* _Task directions_
Using the material that follows, output exactly the lines from the one containing "Proof. repeat split; reflexivity. Qed." through the one containing "pages st' = pages (loadedState 5) /\", with both ends kept.
----
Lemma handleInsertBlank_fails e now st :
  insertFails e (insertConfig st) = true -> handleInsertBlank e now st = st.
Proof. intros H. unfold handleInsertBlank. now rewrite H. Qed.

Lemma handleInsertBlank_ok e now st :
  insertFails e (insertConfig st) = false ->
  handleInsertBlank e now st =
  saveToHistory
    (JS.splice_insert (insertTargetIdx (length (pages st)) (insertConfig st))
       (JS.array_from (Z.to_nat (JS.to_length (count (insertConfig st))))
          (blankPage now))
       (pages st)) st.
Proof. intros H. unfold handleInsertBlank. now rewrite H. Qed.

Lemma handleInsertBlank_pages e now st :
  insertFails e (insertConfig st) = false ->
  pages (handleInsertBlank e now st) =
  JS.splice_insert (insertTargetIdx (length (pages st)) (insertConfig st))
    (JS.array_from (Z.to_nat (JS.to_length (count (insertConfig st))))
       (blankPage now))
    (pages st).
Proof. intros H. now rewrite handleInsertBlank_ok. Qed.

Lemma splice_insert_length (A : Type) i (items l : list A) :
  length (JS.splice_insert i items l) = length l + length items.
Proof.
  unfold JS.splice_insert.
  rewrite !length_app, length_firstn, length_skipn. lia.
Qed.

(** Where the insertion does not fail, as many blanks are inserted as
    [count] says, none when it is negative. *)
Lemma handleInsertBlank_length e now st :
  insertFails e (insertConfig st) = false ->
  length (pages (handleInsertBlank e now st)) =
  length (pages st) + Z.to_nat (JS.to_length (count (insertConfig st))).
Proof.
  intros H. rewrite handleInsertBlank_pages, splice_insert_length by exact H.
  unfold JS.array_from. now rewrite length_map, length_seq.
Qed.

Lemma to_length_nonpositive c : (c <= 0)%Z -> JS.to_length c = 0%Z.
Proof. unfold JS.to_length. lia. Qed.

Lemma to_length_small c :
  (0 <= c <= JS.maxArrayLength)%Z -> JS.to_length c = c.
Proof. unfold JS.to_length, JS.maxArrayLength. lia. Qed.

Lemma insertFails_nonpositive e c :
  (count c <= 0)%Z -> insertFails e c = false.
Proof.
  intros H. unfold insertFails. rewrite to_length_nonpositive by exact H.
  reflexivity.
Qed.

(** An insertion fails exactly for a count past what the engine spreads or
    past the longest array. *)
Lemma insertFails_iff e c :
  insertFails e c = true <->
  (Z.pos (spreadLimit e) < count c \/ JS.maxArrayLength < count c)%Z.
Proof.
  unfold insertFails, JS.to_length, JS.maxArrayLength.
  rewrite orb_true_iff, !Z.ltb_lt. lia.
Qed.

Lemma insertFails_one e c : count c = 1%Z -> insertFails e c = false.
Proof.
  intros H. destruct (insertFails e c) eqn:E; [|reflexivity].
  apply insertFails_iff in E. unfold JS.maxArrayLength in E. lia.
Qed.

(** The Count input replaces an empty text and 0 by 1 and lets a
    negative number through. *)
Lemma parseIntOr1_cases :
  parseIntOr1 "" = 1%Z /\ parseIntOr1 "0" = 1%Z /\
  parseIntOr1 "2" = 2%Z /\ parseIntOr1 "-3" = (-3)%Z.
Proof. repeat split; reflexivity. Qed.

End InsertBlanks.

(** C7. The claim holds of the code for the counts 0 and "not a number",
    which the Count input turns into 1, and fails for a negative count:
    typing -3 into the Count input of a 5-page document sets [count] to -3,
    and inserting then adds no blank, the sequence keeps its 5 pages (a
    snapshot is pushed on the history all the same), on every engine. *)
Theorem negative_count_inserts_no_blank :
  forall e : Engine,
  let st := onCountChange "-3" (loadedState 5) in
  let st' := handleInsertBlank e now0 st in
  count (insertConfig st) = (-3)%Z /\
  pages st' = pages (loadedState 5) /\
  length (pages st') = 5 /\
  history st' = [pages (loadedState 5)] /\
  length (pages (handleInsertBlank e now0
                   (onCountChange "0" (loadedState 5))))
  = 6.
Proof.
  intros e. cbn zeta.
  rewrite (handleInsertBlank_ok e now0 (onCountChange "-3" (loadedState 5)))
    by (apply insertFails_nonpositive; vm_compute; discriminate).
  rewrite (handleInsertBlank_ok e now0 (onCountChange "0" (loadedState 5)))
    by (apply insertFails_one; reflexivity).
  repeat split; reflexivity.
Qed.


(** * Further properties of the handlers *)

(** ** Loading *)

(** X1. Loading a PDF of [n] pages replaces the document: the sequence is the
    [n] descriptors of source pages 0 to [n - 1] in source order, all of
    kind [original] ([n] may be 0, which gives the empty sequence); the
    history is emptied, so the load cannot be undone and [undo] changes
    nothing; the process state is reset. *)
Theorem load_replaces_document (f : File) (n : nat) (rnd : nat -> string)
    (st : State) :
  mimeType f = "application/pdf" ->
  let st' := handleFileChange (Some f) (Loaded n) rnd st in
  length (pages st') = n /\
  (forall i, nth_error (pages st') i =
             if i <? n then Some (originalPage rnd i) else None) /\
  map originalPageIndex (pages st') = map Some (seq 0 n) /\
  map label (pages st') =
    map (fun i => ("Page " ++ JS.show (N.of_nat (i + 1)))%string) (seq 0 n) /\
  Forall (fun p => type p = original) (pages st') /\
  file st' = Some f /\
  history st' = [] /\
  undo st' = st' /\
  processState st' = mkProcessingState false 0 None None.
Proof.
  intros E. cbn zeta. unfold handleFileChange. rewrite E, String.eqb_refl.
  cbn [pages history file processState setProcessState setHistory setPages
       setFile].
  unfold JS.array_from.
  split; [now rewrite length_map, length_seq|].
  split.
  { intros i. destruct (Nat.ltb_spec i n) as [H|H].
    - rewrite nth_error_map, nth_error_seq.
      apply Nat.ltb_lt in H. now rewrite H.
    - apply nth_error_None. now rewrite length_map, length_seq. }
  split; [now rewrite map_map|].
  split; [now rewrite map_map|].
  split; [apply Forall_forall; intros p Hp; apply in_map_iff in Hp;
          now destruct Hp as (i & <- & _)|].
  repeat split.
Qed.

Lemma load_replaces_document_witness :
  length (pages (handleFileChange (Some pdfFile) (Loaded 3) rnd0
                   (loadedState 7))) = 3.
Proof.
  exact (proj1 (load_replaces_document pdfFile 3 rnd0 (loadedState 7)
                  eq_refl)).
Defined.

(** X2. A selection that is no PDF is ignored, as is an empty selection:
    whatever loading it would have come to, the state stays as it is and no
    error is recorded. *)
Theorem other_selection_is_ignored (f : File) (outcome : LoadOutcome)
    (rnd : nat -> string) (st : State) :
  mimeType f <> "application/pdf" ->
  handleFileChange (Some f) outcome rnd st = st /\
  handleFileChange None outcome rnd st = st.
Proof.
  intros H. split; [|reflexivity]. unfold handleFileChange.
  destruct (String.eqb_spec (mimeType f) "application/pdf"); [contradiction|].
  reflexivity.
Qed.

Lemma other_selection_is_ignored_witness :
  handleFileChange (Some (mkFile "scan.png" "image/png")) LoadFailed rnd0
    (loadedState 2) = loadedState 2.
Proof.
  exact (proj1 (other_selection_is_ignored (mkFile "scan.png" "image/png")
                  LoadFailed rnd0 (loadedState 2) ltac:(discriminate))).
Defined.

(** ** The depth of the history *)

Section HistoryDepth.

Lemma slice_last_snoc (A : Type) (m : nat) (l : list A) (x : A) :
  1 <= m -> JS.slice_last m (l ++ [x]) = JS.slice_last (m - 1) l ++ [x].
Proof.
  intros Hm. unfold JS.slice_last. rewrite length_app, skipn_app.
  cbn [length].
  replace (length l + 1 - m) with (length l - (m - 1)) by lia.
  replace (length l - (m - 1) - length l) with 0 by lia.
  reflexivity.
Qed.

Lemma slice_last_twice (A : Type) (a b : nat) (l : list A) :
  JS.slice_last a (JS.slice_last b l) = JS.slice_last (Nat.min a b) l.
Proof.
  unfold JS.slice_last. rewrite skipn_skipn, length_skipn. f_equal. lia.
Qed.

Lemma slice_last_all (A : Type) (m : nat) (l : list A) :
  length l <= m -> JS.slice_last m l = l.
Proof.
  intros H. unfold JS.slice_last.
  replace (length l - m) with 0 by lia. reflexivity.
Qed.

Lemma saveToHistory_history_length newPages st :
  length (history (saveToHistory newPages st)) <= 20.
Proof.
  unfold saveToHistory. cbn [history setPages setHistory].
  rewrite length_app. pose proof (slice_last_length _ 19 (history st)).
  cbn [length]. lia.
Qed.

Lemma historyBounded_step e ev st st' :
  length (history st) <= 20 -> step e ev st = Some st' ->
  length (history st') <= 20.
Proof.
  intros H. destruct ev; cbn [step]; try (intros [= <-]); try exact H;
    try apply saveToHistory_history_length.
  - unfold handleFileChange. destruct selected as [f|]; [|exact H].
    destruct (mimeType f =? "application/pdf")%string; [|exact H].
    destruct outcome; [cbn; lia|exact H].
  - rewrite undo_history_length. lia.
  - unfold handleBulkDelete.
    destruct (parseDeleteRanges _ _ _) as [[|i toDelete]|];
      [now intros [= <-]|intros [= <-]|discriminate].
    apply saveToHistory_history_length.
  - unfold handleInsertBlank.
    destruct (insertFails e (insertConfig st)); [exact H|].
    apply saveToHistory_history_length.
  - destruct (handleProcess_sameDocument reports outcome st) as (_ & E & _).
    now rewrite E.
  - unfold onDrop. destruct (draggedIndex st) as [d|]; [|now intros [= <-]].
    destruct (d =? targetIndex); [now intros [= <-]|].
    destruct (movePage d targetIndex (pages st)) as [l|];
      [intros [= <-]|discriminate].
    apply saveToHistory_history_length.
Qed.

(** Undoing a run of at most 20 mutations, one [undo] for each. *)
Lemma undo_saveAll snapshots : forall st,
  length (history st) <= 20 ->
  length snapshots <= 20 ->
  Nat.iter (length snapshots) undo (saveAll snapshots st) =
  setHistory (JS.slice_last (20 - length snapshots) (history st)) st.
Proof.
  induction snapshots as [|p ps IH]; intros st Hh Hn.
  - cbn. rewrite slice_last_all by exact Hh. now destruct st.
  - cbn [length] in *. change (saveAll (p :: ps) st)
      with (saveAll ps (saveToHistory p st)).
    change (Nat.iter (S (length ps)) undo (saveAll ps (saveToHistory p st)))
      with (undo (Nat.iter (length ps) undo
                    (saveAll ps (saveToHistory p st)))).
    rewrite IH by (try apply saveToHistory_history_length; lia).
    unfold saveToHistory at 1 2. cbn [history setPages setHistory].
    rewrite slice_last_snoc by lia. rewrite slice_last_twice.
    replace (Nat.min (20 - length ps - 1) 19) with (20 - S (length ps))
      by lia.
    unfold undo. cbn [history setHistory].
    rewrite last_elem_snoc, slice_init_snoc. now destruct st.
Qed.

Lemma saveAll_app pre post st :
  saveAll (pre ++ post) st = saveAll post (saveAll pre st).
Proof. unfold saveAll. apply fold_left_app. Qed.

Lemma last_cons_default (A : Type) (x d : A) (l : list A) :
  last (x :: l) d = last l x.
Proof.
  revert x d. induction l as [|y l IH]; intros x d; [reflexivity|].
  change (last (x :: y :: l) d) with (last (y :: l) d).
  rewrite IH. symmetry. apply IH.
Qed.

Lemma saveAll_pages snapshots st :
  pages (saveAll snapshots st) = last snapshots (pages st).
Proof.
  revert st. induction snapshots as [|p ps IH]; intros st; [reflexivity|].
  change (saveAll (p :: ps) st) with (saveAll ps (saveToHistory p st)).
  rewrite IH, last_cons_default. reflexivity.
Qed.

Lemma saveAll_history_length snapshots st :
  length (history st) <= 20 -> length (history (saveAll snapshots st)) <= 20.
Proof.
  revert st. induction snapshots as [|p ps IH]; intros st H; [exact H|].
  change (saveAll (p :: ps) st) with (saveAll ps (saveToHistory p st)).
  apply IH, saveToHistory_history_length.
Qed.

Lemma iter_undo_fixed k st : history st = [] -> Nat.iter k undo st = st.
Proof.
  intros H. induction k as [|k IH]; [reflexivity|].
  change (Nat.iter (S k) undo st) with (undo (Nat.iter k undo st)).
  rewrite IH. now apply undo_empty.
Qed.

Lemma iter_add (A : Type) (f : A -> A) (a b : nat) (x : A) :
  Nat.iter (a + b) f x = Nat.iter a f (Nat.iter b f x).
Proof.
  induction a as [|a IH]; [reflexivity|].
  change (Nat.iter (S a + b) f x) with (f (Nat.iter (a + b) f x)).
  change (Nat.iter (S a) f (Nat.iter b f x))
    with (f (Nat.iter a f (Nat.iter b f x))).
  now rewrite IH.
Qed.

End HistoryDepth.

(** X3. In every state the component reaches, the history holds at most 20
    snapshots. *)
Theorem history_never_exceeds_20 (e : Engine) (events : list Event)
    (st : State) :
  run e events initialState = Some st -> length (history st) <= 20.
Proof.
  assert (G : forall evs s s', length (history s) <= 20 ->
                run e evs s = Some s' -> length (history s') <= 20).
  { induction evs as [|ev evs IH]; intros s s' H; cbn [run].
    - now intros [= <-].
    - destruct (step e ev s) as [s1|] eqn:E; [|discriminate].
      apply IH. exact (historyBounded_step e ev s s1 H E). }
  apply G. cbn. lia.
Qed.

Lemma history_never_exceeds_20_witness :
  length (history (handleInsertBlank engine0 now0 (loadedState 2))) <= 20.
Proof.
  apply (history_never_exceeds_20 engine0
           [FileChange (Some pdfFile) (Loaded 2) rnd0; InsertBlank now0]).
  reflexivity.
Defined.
----
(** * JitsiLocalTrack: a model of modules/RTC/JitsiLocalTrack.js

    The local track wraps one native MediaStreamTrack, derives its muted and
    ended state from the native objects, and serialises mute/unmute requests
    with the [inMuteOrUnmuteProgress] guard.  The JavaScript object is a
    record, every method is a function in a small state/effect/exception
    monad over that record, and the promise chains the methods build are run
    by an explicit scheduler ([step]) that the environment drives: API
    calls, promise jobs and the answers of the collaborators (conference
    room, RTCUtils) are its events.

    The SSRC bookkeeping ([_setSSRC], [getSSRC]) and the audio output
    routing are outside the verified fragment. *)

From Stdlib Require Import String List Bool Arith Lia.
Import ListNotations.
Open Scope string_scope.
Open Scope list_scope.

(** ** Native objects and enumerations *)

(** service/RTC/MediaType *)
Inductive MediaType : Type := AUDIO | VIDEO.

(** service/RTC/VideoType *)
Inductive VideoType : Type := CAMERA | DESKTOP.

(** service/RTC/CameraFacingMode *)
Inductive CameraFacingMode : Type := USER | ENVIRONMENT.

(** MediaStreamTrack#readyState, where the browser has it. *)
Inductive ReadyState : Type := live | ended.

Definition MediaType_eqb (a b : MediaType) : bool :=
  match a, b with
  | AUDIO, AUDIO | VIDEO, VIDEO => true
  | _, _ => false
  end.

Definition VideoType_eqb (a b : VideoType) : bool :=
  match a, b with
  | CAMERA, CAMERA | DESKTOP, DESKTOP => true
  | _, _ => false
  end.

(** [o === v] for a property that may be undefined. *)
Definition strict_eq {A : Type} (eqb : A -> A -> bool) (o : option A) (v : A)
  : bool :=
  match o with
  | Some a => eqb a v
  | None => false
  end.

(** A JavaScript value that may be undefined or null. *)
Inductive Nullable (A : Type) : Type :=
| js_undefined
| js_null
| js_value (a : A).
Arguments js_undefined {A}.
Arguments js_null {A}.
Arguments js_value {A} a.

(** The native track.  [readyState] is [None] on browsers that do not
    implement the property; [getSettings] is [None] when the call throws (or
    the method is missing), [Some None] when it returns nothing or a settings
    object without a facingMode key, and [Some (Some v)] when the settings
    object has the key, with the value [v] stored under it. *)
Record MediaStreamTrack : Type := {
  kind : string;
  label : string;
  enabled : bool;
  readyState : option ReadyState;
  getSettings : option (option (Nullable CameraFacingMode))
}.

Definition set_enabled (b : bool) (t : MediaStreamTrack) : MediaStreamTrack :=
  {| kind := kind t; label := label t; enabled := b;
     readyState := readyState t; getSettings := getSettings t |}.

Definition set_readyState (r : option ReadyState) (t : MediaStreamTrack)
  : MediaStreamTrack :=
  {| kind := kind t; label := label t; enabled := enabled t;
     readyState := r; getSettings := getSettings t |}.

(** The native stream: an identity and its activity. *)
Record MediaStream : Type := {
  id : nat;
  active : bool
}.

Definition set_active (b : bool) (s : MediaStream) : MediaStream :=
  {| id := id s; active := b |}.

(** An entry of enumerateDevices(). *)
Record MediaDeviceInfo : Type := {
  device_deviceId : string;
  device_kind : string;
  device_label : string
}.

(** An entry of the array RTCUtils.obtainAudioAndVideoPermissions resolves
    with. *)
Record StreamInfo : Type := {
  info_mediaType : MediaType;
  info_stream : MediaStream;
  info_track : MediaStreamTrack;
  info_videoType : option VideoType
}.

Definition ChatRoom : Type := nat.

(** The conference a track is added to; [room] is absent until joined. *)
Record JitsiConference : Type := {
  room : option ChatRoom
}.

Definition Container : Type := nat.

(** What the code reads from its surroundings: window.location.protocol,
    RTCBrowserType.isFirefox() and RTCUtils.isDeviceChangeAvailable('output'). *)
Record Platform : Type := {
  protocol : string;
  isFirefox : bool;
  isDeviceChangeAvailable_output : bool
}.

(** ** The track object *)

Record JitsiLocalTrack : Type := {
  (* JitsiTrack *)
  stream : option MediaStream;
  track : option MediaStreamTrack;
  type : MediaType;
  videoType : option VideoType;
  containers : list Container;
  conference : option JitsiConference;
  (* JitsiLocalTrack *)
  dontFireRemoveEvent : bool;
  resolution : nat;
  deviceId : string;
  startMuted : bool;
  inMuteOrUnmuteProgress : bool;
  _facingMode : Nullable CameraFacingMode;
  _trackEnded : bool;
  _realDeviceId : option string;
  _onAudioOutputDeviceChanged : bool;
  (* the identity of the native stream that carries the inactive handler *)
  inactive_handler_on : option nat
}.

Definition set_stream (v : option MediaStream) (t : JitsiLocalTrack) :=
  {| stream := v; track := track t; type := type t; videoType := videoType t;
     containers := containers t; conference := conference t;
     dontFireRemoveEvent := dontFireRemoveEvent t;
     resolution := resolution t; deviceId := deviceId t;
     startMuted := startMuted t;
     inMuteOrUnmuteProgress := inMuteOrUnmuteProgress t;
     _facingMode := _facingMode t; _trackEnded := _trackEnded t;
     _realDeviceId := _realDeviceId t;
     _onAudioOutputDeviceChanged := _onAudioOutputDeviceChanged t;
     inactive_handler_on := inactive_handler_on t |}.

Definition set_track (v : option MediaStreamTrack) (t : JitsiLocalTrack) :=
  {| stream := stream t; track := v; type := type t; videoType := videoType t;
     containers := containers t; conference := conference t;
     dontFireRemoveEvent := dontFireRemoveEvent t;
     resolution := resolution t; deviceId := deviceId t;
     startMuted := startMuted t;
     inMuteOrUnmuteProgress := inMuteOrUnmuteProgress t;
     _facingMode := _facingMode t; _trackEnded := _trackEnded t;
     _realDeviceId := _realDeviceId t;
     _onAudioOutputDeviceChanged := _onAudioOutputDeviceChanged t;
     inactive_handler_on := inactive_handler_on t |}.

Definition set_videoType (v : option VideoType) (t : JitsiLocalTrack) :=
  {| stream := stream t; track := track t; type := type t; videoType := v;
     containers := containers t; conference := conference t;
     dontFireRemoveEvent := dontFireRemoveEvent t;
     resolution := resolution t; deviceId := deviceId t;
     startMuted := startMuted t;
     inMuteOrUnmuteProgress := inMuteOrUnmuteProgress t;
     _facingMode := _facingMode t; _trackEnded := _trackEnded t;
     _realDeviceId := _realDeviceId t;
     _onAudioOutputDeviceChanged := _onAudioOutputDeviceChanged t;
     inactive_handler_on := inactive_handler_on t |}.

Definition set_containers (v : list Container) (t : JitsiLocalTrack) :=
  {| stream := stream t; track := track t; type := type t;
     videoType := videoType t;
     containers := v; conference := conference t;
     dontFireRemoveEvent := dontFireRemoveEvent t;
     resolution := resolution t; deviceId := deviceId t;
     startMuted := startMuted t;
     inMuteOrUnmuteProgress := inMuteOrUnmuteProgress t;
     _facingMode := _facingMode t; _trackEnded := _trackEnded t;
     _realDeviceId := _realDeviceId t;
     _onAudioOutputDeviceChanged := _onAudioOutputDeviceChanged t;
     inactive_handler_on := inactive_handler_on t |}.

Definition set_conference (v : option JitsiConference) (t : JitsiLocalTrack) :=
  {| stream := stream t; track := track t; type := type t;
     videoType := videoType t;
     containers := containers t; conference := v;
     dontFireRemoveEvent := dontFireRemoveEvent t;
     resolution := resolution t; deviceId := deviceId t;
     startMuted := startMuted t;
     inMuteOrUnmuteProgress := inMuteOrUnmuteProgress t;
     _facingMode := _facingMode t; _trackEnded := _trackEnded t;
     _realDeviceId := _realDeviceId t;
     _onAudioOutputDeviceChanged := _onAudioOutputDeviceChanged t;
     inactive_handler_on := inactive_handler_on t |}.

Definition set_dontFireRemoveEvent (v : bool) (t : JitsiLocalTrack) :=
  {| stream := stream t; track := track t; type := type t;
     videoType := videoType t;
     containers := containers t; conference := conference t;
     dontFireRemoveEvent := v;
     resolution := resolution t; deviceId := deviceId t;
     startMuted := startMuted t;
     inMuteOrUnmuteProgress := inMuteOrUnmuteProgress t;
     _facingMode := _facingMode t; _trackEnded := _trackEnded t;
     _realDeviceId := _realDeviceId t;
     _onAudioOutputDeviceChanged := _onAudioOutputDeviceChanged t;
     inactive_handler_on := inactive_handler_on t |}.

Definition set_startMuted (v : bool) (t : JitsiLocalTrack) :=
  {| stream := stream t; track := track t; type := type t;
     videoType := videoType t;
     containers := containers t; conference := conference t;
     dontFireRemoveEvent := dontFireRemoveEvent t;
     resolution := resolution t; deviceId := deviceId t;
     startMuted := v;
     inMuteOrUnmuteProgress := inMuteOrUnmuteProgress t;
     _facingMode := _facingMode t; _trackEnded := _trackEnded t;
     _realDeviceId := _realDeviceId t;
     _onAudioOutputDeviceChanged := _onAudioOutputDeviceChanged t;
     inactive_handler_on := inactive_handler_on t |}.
----
* _Final answer_
Proof. repeat split; reflexivity. Qed.

End InsertBlanks.

(** C7. The claim holds of the code for the counts 0 and "not a number",
    which the Count input turns into 1, and fails for a negative count:
    typing -3 into the Count input of a 5-page document sets [count] to -3,
    and inserting then adds no blank, the sequence keeps its 5 pages (a
    snapshot is pushed on the history all the same), on every engine. *)
Theorem negative_count_inserts_no_blank :
  forall e : Engine,
  let st := onCountChange "-3" (loadedState 5) in
  let st' := handleInsertBlank e now0 st in
  count (insertConfig st) = (-3)%Z /\
  pages st' = pages (loadedState 5) /\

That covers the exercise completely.